人間健康科学部 福祉学科 教授 井上 浩

Q1. どんな研究テーマですか?

本研究は、「周南圏域で暮らす障がい者が就職しやすく、安心して働き続けられる仕組みとは何か」を明らかにすることをテーマとしています。大学の近くにある障がい者支援施設の方々と連携し、地域に根ざした視点から障がい者雇用のあり方を探っています。社会には「働きたい」という意欲を持ちながらも、さまざまな理由で働くことが難しい人が多くいます。その背景にある課題を、地域の実情に即して捉え直すことが本研究の出発点です。

Q2. なぜ、障がいのある方にとって「働くこと」が難しくなっているのでしょうか?

障がいのある方が働きにくい理由は、決して本人の努力不足ではありません。むしろ、社会制度や職場環境が十分に整っていないことが大きな要因だと考えています。採用の仕組み、職場での支援体制、周囲の理解の不足など、個人ではどうにもならない要素が重なり、「働きたい」という思いが実現しにくい状況が生まれています。本研究では、そうした構造的な課題に目を向けています。

Q3. この研究では、どのような視点や方法で取り組んでいますか?

研究では、障がい者支援施設の職員や当事者の声を大切にしながら、制度の現状や職場環境を丁寧に調査しています。「どのような支援制度があればよいのか」「どのような職場環境であれば、障がいのある方が働き続けたいと思えるのか」といった問いを一つずつ掘り下げ、理想論ではなく、地域で実現可能な仕組みを考えています。

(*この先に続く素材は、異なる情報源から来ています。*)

(** * A sticky-notes board

    Shallow embedding of [src/components/Notes.tsx]: the [Notes] React
    component, its state ([notes], [maxZIndex], [dragState]), its event
    handlers, its persistence to [localStorage], the listeners of a drag
    and the view it renders.

    Conventions of the embedding.
    - A JavaScript [number] is an exact rational ([Q]); IEEE-754 rounding,
      NaN and the infinities are outside the model.
    - A JavaScript string is a [string] of 8-bit code units. A text with
      a code unit above 255 is outside the model, and [JSON_parse]
      refuses the escape of one, which JavaScript reads.
    - [Date.now()] and [Math.random()] are inputs of the handler that reads
      them; DOM rectangles and pointer coordinates are inputs of the mouse
      handlers.
    - Every handler runs against the state of the latest render, so the
      closure variables [maxZIndex] and [dragState] are the current state.
    - A thrown exception is the [Throw] case of [Result]. *)

From Stdlib Require Import ZArith Zpow_facts QArith Qround Qreduction Lqa Lia Ascii String List.
From stdpp Require Import base list strings gmap.
Import ListNotations.

#[local] Set Warnings "-register-all".

Local Open Scope string_scope.
Local Open Scope Z_scope.

(** ** The JavaScript platform *)

Module JS.

Definition number := Q.
Bind Scope Q_scope with number.

(** [Math.max(a, b)] and [Math.floor(a)]. *)
Definition Math_max (a b : number) : number := if Qle_bool a b then b else a.
Definition Math_floor (a : number) : number := inject_Z (Qfloor a).

(** [arr[i]] for a numeric index: [undefined] ([None]) unless [i] is an
    integer within the array. *)
Definition Array_get {A} (arr : list A) (i : number) : option A :=
  if Qeq_bool (inject_Z (Qfloor i)) i && (0 <=? Qfloor i)
  then nth_error arr (Z.to_nat (Qfloor i))
  else None.

(** *** Number to string

    [Number::toString] prints the decimal expansion of a number: the
    integer part without leading zeros and, when the number is not an
    integer, a point and the fractional digits without trailing zeros. *)

Definition digit_char (d : Z) : ascii := ascii_of_N (48 + Z.to_N d).

Fixpoint digits_fuel (fuel : nat) (n : Z) (acc : string) : string :=
  match fuel with
  | O => acc
  | S f =>
      let acc' := String (digit_char (n mod 10)) acc in
      if n <? 10 then acc' else digits_fuel f (n / 10) acc'
  end.

Definition digits (n : Z) : string :=
  digits_fuel (S (Z.to_nat (Z.log2 n))) n "".

Fixpoint frac_digits (k : nat) (v : Z) : string :=
  match k with
  | O => ""
  | S k' =>
      String (digit_char (v / 10 ^ Z.of_nat k'))
             (frac_digits k' (v mod 10 ^ Z.of_nat k'))
  end.

(** The least [k' >= k] with [d] dividing [10 ^ k'], searched for [fuel]
    steps: the number of fractional digits of a reduced fraction over [d]. *)
Fixpoint decimal_places_from (fuel k : nat) (d : positive) : option nat :=
  if (10 ^ Z.of_nat k) mod Zpos d =? 0 then Some k
  else match fuel with
       | O => None
       | S f => decimal_places_from f (S k) d
       end.

Definition decimal_places (d : positive) : option nat :=
  decimal_places_from (Pos.size_nat d) 0 d.

(** Every IEEE double has a finite decimal expansion; a rational without
    one is printed truncated after 17 places. The model prints every digit
    of the exact value, where JavaScript prints the shortest digits that
    read back to the same double, and the exponent notation that
    JavaScript switches to from 1e21 on and below 1e-6 is not modelled:
    the text of a number can differ from the text that the browser
    writes, the value that is read back from it does not. *)
Definition Number_toString (q : number) : string :=
  let q' := Qred q in
  let k := match decimal_places (Qden q') with Some k => k | None => 17%nat end in
  let scaled := Z.abs (Qnum q') * 10 ^ Z.of_nat k / Zpos (Qden q') in
  (if Qnum q' <? 0 then "-" else "")
  ++ digits (scaled / 10 ^ Z.of_nat k)
  ++ match k with
     | O => ""
     | S _ => "." ++ frac_digits k (scaled mod 10 ^ Z.of_nat k)
     end.


(** *** JSON values *)

Inductive JSValue :=
| JNull
| JBool (b : bool)
| JNumber (q : number)
| JString (s : string)
| JArray (elements : list JSValue)
| JObject (members : list (string * JSValue)).

Inductive Exception := SyntaxError | QuotaExceededError.
(** C8, as the code has it: the constructor fails, with the error of an
    empty encoding, exactly when the encoding map is empty; otherwise it
    returns an encoder whose base name is custom. The base map has a byte as
    key exactly when some entry whose glyph name resolves has a code with
    that low byte, so an entry whose name does not resolve adds nothing;
    the decode map of the result is the base map with the differences
    applied. The code of a skipped entry is absent from the result unless
    another entry, of the table or of the differences, whose glyph name
    resolves has a code with the same low byte. *)
Theorem NewCustomSimpleTextEncoder_result (g : GlyphName -> option rune)
    (o_enc : list (CharCode * GlyphName)) (o_base : list (byte * rune))
    (o_diff : list (CharCode * GlyphName)) (o_inv : list (byte * rune))
    (encoding differences : gmap N string) :
  range_of encoding o_enc ->
  range_of differences o_diff ->
  (NewCustomSimpleTextEncoder g o_enc o_base o_diff o_inv encoding differences
   = Err "empty custom encoding" <-> encoding = ∅)
  /\ (encoding <> ∅ ->
      exists enc,
        NewCustomSimpleTextEncoder g o_enc o_base o_diff o_inv encoding differences = Ok enc
        /\ BaseName enc = "custom"%string
        /\ decode enc = foldl (setGlyph g) (customBaseEncoding g o_enc) o_diff)
  /\ (forall b : byte,
        is_Some (customBaseEncoding g o_enc !! b) <->
        exists code glyph r,
          encoding !! code = Some glyph /\ g glyph = Some r /\ byte_of_N code = b)
  /\ (forall (mcr : rune) enc code glyph,
        NewCustomSimpleTextEncoder g o_enc o_base o_diff o_inv encoding differences = Ok enc ->
        encoding !! code = Some glyph -> g glyph = None ->
        (forall code' glyph',
           encoding !! code' = Some glyph' \/ differences !! code' = Some glyph' ->
           is_Some (g glyph') ->
           byte_of_N code' <> byte_of_N code) ->
        ~ in_decode enc code /\ snd (CharcodeToRune mcr enc code) = false).
Proof.
  intros Hr Hrd.
  assert (Hdec : forall enc,
    NewCustomSimpleTextEncoder g o_enc o_base o_diff o_inv encoding differences = Ok enc ->
    baseName enc = "custom"%string
    /\ decode enc = foldl (setGlyph g) (customBaseEncoding g o_enc) o_diff).
  { unfold NewCustomSimpleTextEncoder. intros enc H.
    destruct (size encoding =? 0)%nat; [discriminate|]. injection H as <-.
    destruct (Nat.eqb_spec (size differences) 0) as [Hz|Hnz]; simpl; [|done].
    apply map_size_empty_iff in Hz. subst differences.
    unfold range_of in Hrd. rewrite map_to_list_empty in Hrd.
    apply Permutation_nil_r in Hrd. by subst o_diff. }
  split; [|split; [|split]].
  - unfold NewCustomSimpleTextEncoder.
    destruct (Nat.eqb_spec (size encoding) 0) as [Hz|Hnz].
    + by apply map_size_empty_iff in Hz.
    + split; [discriminate|]. intros He. exfalso. apply Hnz.
      by apply map_size_empty_iff.
  - intros Hne.
    assert (exists enc, NewCustomSimpleTextEncoder g o_enc o_base o_diff o_inv
                          encoding differences = Ok enc) as [enc Hok].
    { unfold NewCustomSimpleTextEncoder.
      destruct (Nat.eqb_spec (size encoding) 0) as [Hz|Hnz]; [|by eexists].
      by apply map_size_empty_iff in Hz. }
    exists enc. split; [done|]. by apply Hdec.
  - intros b. by apply customBaseEncoding_keys.
  - intros mcr enc code glyph Hok Hc Hg Hother.
    apply Hdec in Hok as [_ Hd].
    assert (Habs : decode enc !! byte_of_N code = None).
    { apply eq_None_not_Some. rewrite Hd. intros Hs.
      apply customBase_lookup in Hs as [Hs|(c' & gl' & r' & Hin & Hg' & Hb')].
      - apply (customBaseEncoding_keys g o_enc encoding _ Hr) in Hs
          as (c' & gl' & r' & Hc' & Hg' & Hb').
        apply (Hother c' gl'); [by left|by rewrite Hg'|done].
      - unfold range_of in Hrd. rewrite Hrd in Hin.
        apply elem_of_map_to_list in Hin.
        apply (Hother c' gl'); [by right|by rewrite Hg'|done]. }
    split.
    + intros (b & <- & Hb). rewrite byte_of_N_to_N in Habs.
      rewrite Habs in Hb. by destruct Hb.
    + unfold CharcodeToRune. destruct (255 <? code)%N; [done|]. simpl.
      by rewrite Habs.
Qed.
Lemma by_name_exact (cocktails_df : DataFrame) (name_arg : string) (row : Row) :
  In row cocktails_df ->
  Py.lower (name row) = Py.lower name_arg ->
  get_cocktail_by_name re_compile cocktails_df name_arg
  = Ret (head (List.filter
                 (fun r => bool_decide (Py.lower (name r) = Py.lower name_arg))
                 cocktails_df))
  /\ List.filter (fun r => bool_decide (Py.lower (name r) = Py.lower name_arg))
                 cocktails_df <> [].
Proof.
  intros Hin Heq. unfold get_cocktail_by_name, first_row.
  destruct (List.filter _ cocktails_df) as [|r rs] eqn:E.
  - exfalso. pose proof (proj1 (filter_nil_iff _ _) E row Hin) as H.
    cbv beta in H. now rewrite bool_decide_eq_false in H.
  - split; [reflexivity | discriminate].
Qed.

End ByNameFacts.

(** X5. Whatever the pattern compiler does with the query: if the name
    of some record equals it, letter case ignored, the lookup returns a
    record of the corpus whose name equals the query, letter case
    ignored, and no record with such a name stands before it. *)
Theorem by_name_exact_hit
        (re_compile : string -> option Re.regex)
        (cocktails_df : DataProcessor.DataFrame) (name_arg : string)
        (row : DataProcessor.Row) :
  In row cocktails_df ->
  Py.lower (DataProcessor.name row) = Py.lower name_arg ->
  exists before r after,
    DataProcessor.get_cocktail_by_name re_compile cocktails_df name_arg
    = Ret (Some r)
    /\ cocktails_df = before ++ r :: after
    /\ Py.lower (DataProcessor.name r) = Py.lower name_arg
    /\ forall x, In x before ->
                 Py.lower (DataProcessor.name x) <> Py.lower name_arg.
Proof.
  intros Hin Heq.
  destruct (by_name_exact re_compile cocktails_df name_arg row Hin Heq) as [-> _].
  clear re_compile. induction cocktails_df as [|a df IH]; [destruct Hin |].
  simpl. destruct (bool_decide (Py.lower (DataProcessor.name a) = Py.lower name_arg)) eqn:E.
  - apply bool_decide_eq_true_1 in E. exists [], a, df.
    repeat split; [exact E | intros x []].
  - apply bool_decide_eq_false_1 in E.
    destruct Hin as [-> | Hin]; [contradiction |].
    destruct (IH Hin) as (before & r & after & H1 & H2 & H3 & H4).
    exists (a :: before), r, after. rewrite H1, H2.
    repeat split; [exact H3 |]. intros x [<- | Hx]; [exact E | now apply H4].
Qed.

Q4. この研究が進むことで、社会や暮らしはどのように変わりますか?

障がい者就労に関する制度や職場の支援が改善されることで、障がいのある方が安心して働ける社会に近づくと考えています。それは当事者だけでなく、職場や地域にとっても大きな意味を持ちます。障がい者雇用の課題は「特別な人のための問題」ではなく、誰もが安心して働ける社会づくりにつながるからです。

Q5. この研究の魅力はどんなところですか?

この研究を通して、多くの人が「この社会をもっと住みよいものにしたい」という同じ思いを共有していることを実感しています。障がいを持っていても当たり前のように仕事に就き、「働き続けていける」と感じられる社会を地域とともにつくっていけるかもしれない——その希望を持てることこそが、この研究の大きな魅力です。